(Collected data entries)
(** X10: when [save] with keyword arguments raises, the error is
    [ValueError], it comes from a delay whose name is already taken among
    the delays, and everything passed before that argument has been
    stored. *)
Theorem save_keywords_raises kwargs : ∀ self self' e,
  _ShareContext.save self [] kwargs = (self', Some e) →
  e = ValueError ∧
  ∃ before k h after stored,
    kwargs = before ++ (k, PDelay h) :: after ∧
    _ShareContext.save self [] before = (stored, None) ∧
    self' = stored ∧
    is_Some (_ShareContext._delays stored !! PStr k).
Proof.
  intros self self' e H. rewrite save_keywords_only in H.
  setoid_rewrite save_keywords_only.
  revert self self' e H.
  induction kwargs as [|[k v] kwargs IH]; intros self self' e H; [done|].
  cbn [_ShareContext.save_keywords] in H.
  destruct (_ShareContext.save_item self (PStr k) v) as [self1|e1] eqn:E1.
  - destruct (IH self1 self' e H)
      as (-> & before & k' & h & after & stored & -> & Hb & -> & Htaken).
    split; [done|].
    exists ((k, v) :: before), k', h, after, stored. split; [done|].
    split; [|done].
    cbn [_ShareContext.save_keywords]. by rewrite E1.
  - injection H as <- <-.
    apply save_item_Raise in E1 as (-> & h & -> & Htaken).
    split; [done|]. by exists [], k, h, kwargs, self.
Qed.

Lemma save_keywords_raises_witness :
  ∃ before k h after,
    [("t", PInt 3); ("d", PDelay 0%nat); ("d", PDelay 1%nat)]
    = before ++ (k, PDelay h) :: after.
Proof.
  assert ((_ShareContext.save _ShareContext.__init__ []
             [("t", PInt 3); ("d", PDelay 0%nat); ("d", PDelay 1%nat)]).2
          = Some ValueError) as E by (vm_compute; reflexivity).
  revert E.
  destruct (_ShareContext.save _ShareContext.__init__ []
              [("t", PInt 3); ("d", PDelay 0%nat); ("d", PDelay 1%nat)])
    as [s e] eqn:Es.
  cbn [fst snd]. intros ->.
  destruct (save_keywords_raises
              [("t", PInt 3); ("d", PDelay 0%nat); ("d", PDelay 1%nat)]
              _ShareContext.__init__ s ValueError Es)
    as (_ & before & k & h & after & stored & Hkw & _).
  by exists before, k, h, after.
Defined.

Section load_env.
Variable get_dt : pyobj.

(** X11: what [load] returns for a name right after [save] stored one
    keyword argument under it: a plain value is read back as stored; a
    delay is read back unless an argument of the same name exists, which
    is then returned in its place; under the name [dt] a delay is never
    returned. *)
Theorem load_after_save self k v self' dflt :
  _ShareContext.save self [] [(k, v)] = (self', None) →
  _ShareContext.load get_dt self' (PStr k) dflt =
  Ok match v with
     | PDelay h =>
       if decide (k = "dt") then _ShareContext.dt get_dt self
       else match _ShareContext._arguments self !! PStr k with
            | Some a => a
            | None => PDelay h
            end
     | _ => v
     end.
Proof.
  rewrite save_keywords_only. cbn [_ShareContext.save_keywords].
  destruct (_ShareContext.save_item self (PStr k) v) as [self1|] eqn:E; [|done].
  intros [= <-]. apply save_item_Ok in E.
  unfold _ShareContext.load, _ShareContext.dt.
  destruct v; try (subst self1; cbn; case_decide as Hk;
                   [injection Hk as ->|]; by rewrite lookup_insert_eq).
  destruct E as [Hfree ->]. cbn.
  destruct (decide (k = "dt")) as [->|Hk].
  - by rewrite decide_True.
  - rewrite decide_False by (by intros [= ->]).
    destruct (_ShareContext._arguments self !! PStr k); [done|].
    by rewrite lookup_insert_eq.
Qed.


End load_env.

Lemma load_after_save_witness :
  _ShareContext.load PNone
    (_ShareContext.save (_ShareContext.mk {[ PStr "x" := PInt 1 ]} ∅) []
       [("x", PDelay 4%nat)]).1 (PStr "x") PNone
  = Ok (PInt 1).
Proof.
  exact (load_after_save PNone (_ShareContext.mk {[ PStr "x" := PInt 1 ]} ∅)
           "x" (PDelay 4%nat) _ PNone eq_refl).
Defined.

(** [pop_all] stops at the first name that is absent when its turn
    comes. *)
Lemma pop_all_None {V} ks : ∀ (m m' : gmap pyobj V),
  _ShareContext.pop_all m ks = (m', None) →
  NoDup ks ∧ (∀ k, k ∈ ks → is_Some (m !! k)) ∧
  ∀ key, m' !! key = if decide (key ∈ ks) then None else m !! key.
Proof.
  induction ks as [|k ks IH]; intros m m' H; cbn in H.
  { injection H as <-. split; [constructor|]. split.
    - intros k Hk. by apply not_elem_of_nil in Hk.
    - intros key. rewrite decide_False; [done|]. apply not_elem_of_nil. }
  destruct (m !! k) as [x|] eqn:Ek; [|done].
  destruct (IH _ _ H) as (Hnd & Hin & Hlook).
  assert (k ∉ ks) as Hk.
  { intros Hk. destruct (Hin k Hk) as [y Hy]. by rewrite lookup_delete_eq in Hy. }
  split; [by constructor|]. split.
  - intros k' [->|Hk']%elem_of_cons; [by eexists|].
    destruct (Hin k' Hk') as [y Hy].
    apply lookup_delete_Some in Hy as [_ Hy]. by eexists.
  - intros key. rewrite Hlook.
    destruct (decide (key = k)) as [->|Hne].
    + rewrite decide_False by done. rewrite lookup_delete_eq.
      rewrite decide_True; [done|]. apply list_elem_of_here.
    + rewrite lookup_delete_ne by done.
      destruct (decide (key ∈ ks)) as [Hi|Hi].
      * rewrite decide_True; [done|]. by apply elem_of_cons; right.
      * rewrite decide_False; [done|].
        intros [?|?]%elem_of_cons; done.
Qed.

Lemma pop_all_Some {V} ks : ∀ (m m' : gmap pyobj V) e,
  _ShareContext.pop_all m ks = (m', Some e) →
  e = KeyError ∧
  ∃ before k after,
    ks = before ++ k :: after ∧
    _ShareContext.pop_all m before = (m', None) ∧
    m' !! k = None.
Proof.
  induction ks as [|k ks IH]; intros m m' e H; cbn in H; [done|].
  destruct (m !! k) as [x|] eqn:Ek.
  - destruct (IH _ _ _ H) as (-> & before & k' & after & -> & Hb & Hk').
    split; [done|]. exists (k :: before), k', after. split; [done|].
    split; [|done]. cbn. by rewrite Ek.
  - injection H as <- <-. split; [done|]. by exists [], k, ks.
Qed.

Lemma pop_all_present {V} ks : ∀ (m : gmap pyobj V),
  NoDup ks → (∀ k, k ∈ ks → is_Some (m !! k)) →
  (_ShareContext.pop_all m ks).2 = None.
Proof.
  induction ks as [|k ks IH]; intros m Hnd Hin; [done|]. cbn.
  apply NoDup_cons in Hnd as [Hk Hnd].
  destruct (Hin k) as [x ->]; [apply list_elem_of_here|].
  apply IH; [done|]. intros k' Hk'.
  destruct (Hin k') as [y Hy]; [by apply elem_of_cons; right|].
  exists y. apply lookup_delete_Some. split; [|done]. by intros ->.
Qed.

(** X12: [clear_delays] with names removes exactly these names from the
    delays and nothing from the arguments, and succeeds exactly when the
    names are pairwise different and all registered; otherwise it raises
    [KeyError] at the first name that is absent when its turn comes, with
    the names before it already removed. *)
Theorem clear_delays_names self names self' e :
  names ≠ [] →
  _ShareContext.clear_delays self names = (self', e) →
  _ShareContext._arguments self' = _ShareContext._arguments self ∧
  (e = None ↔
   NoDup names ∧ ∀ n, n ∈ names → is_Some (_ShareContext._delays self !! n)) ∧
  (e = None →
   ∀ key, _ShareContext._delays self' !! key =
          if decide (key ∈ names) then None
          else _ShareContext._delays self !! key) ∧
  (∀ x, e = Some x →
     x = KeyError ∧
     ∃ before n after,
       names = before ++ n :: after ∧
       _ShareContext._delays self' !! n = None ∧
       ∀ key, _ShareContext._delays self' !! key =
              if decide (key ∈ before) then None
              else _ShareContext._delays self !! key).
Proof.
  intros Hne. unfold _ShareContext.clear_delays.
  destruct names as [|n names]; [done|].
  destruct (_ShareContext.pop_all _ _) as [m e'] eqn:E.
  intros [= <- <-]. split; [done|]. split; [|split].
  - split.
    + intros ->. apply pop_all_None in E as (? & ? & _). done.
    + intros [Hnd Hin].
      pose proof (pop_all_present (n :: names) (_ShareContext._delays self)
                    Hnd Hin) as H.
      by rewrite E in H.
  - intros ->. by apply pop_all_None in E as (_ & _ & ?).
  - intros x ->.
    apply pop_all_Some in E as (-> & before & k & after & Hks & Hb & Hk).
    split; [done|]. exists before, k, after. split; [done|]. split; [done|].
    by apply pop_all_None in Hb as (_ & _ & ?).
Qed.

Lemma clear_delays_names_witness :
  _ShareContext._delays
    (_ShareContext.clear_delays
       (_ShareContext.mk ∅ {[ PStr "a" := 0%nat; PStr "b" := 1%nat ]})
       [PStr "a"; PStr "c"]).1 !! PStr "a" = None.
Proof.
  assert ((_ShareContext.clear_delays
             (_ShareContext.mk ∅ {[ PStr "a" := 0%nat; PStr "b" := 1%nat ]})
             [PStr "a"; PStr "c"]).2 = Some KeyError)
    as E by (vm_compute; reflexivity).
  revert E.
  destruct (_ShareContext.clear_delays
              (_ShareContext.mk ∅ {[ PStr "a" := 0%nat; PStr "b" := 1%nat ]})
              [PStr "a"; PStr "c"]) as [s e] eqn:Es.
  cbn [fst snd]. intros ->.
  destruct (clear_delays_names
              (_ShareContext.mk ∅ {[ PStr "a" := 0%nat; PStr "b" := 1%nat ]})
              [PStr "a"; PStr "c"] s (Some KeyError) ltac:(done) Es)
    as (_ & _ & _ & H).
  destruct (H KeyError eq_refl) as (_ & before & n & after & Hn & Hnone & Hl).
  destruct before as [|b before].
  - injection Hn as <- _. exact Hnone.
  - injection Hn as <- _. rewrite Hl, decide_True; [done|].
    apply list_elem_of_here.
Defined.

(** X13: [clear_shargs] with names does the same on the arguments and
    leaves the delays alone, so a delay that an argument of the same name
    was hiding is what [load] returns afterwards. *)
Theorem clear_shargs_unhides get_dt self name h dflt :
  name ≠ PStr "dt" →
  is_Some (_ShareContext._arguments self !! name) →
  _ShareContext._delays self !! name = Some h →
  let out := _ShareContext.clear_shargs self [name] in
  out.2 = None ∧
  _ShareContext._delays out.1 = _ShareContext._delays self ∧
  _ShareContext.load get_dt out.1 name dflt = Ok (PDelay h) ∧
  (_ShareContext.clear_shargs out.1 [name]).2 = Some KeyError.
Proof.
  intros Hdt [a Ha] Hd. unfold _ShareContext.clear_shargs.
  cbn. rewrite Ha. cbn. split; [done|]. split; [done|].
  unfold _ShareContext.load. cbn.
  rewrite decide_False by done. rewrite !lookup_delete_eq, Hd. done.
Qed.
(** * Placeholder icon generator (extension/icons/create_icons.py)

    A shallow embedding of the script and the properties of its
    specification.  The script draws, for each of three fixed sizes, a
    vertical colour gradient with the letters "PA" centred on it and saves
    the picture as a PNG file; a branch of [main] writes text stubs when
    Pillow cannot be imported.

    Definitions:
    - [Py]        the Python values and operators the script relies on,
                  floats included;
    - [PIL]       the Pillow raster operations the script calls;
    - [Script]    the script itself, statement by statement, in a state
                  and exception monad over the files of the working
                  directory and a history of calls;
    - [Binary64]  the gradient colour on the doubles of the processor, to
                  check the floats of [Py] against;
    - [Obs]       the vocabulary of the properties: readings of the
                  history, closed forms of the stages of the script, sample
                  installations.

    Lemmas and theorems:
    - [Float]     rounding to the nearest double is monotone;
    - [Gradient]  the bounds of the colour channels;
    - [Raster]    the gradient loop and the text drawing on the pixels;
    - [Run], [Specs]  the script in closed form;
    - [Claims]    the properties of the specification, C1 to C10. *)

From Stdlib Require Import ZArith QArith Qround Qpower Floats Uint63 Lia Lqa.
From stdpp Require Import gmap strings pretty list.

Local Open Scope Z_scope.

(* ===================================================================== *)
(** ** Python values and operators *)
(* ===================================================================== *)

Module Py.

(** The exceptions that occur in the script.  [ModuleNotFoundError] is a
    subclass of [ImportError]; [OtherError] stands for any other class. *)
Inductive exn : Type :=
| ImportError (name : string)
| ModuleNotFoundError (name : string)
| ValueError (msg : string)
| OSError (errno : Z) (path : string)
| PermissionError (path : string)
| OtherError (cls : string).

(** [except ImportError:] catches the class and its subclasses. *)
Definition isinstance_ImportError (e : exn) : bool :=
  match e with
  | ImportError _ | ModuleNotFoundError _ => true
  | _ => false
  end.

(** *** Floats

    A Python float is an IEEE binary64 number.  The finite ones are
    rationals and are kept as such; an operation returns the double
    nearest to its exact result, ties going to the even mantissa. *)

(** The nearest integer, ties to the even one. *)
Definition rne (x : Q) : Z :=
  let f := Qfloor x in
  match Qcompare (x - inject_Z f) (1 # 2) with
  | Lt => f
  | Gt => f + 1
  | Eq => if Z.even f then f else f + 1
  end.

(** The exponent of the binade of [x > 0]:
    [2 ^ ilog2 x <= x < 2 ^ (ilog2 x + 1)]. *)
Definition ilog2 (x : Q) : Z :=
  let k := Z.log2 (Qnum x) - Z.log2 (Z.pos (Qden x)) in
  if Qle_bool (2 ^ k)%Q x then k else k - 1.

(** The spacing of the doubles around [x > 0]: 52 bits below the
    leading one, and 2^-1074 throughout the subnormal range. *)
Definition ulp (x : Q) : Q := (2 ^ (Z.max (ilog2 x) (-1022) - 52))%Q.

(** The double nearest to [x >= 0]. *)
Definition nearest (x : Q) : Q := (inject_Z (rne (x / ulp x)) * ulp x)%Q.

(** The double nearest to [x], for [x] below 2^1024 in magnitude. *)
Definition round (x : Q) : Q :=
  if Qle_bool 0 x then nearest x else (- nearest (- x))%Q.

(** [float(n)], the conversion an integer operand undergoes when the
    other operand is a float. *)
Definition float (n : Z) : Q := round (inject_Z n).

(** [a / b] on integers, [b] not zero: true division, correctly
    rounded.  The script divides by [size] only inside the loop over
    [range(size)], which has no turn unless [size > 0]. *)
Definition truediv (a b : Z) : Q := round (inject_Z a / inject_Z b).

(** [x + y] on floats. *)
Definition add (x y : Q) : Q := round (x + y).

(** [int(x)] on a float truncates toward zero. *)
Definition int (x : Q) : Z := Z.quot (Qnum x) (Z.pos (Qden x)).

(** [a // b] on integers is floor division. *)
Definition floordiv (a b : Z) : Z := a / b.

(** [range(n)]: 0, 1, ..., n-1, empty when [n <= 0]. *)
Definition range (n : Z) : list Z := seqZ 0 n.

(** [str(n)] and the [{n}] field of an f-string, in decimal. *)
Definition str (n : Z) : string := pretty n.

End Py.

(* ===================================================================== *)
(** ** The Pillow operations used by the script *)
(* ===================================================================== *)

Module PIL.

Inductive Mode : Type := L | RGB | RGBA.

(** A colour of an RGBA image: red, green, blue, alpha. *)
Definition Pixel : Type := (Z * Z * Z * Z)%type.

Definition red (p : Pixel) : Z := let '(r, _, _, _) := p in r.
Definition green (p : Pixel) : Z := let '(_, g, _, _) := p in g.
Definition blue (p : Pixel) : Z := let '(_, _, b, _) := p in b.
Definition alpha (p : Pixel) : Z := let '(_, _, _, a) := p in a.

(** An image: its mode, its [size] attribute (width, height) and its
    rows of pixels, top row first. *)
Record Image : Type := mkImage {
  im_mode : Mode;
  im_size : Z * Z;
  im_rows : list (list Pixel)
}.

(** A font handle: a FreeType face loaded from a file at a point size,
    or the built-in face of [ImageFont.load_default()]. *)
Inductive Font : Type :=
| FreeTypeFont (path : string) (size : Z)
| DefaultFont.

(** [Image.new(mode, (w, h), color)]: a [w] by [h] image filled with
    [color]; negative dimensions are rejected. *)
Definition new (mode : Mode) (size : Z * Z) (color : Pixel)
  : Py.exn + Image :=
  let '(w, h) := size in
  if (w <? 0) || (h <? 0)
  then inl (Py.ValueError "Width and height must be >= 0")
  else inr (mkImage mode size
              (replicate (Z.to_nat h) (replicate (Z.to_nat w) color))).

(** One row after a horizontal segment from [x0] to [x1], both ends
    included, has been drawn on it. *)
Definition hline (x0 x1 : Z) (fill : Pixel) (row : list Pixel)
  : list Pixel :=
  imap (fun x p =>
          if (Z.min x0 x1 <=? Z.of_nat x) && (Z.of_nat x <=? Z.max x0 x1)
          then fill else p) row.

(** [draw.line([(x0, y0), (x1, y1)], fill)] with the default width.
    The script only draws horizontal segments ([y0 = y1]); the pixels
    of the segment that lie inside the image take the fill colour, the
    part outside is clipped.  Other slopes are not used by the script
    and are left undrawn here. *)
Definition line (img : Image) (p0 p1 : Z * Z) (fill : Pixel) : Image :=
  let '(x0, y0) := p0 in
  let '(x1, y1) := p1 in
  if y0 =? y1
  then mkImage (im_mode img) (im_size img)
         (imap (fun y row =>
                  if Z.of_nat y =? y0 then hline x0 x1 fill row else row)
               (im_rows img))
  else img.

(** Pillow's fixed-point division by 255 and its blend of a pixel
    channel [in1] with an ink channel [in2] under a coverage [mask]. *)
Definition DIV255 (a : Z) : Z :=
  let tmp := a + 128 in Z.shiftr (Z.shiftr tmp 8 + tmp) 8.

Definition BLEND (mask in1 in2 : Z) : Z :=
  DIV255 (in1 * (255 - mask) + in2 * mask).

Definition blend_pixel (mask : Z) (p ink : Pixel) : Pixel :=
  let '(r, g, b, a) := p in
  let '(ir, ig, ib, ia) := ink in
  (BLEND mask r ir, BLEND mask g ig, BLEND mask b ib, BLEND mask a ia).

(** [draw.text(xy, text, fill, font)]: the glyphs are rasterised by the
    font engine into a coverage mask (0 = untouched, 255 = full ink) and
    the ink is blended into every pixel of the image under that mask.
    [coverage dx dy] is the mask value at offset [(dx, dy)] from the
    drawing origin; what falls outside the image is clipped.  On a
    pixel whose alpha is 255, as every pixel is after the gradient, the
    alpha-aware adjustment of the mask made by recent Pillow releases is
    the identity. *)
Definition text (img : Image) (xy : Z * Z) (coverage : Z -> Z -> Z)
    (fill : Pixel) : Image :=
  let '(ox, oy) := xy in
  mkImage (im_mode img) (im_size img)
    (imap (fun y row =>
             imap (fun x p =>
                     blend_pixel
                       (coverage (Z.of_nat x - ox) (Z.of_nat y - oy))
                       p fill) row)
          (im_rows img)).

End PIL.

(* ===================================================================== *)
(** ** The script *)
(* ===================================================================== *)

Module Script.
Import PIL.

=== Goal of the exercise ===
Scan the records above and show every line in which the word "been" occurs.

=== Answer to the exercise ===
    the delays, and everything passed before that argument has been
    included, has been drawn on it. *)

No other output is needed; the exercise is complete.